### Assignment
Your answer should consist solely of the lines from the first line of the data through the line with "intros Hc Hc31 Ht p.", each reproduced exactly.
-------- Materials provided
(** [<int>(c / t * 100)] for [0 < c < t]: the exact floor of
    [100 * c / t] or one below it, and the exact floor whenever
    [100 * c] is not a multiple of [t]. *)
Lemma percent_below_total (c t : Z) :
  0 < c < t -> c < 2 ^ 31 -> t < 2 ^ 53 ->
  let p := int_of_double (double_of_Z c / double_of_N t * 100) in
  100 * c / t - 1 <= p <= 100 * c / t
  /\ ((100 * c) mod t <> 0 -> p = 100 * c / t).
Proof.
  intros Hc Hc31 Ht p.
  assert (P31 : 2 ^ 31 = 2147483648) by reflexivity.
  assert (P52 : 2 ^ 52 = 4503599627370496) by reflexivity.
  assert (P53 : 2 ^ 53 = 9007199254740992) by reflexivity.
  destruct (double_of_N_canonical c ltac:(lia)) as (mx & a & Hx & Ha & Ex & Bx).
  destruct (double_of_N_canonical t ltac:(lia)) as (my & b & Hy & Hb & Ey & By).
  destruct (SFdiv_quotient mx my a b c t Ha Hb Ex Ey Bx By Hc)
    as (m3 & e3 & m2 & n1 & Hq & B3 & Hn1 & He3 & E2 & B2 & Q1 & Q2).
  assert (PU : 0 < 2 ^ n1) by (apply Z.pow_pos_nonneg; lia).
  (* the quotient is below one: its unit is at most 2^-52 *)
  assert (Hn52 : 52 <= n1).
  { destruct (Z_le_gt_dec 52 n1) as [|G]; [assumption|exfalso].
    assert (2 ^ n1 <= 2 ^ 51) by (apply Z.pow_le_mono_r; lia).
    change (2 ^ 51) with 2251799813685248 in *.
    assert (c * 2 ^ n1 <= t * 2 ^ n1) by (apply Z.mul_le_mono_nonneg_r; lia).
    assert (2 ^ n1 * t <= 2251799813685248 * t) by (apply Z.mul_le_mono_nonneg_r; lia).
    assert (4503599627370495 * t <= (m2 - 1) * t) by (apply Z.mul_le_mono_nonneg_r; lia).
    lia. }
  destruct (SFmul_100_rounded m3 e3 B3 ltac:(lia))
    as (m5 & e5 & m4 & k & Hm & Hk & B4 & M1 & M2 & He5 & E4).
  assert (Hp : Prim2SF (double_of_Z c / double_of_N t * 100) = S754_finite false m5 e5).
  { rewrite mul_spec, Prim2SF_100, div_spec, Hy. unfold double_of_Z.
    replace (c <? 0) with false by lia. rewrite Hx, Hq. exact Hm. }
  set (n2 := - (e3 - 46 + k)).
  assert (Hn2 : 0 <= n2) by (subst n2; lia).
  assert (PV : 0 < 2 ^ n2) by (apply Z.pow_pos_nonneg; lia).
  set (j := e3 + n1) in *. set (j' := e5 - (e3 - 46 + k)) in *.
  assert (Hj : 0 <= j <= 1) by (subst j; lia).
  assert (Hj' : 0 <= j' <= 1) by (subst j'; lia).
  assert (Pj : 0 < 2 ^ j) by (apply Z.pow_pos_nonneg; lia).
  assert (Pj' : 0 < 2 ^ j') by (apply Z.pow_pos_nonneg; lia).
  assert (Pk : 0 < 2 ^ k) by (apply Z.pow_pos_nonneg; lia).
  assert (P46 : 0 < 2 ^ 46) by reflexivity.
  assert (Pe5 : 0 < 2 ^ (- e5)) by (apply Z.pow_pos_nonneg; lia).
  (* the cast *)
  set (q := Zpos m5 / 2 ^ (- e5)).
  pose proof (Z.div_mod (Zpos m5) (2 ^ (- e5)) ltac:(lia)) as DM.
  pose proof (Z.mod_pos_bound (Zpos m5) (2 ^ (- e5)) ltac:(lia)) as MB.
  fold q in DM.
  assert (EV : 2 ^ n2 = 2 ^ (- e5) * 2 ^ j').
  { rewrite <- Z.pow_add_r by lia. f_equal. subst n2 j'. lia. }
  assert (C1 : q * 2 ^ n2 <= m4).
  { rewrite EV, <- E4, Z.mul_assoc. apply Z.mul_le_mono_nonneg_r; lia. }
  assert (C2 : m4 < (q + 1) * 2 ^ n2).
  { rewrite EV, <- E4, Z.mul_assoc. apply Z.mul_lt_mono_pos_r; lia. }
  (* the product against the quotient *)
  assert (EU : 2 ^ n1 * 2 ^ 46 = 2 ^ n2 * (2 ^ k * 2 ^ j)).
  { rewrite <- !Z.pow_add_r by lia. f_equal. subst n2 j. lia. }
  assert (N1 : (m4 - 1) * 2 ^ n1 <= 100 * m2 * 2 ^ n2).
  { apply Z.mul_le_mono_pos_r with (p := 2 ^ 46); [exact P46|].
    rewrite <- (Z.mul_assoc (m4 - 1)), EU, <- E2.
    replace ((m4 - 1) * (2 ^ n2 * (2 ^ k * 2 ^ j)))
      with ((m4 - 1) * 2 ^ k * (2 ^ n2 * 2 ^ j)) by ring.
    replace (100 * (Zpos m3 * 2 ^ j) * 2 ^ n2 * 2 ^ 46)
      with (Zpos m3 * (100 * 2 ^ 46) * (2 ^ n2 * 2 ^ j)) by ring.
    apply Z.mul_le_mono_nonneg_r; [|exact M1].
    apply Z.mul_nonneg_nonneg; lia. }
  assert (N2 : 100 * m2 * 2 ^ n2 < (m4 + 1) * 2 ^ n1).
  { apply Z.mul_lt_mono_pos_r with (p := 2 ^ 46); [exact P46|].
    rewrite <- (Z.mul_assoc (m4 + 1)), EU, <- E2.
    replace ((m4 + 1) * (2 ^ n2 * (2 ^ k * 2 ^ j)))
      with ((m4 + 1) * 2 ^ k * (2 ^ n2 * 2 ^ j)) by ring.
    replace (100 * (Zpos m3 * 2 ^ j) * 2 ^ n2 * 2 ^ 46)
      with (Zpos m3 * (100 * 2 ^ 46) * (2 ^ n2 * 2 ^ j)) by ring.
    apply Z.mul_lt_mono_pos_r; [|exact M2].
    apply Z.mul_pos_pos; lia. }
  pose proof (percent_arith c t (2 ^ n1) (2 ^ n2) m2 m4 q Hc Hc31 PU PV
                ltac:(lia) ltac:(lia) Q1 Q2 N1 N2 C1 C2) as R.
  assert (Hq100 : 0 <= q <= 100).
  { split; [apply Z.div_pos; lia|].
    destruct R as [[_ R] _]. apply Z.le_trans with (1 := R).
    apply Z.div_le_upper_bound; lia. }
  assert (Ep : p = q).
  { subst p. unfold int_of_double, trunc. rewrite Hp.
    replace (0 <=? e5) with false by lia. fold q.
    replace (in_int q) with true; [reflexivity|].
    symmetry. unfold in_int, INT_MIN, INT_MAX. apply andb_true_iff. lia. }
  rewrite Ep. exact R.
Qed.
----------------
### Result of the exercise
(** [<int>(c / t * 100)] for [0 < c < t]: the exact floor of
    [100 * c / t] or one below it, and the exact floor whenever
    [100 * c] is not a multiple of [t]. *)
Lemma percent_below_total (c t : Z) :
  0 < c < t -> c < 2 ^ 31 -> t < 2 ^ 53 ->
  let p := int_of_double (double_of_Z c / double_of_N t * 100) in
  100 * c / t - 1 <= p <= 100 * c / t
  /\ ((100 * c) mod t <> 0 -> p = 100 * c / t).
Proof.
  intros Hc Hc31 Ht p.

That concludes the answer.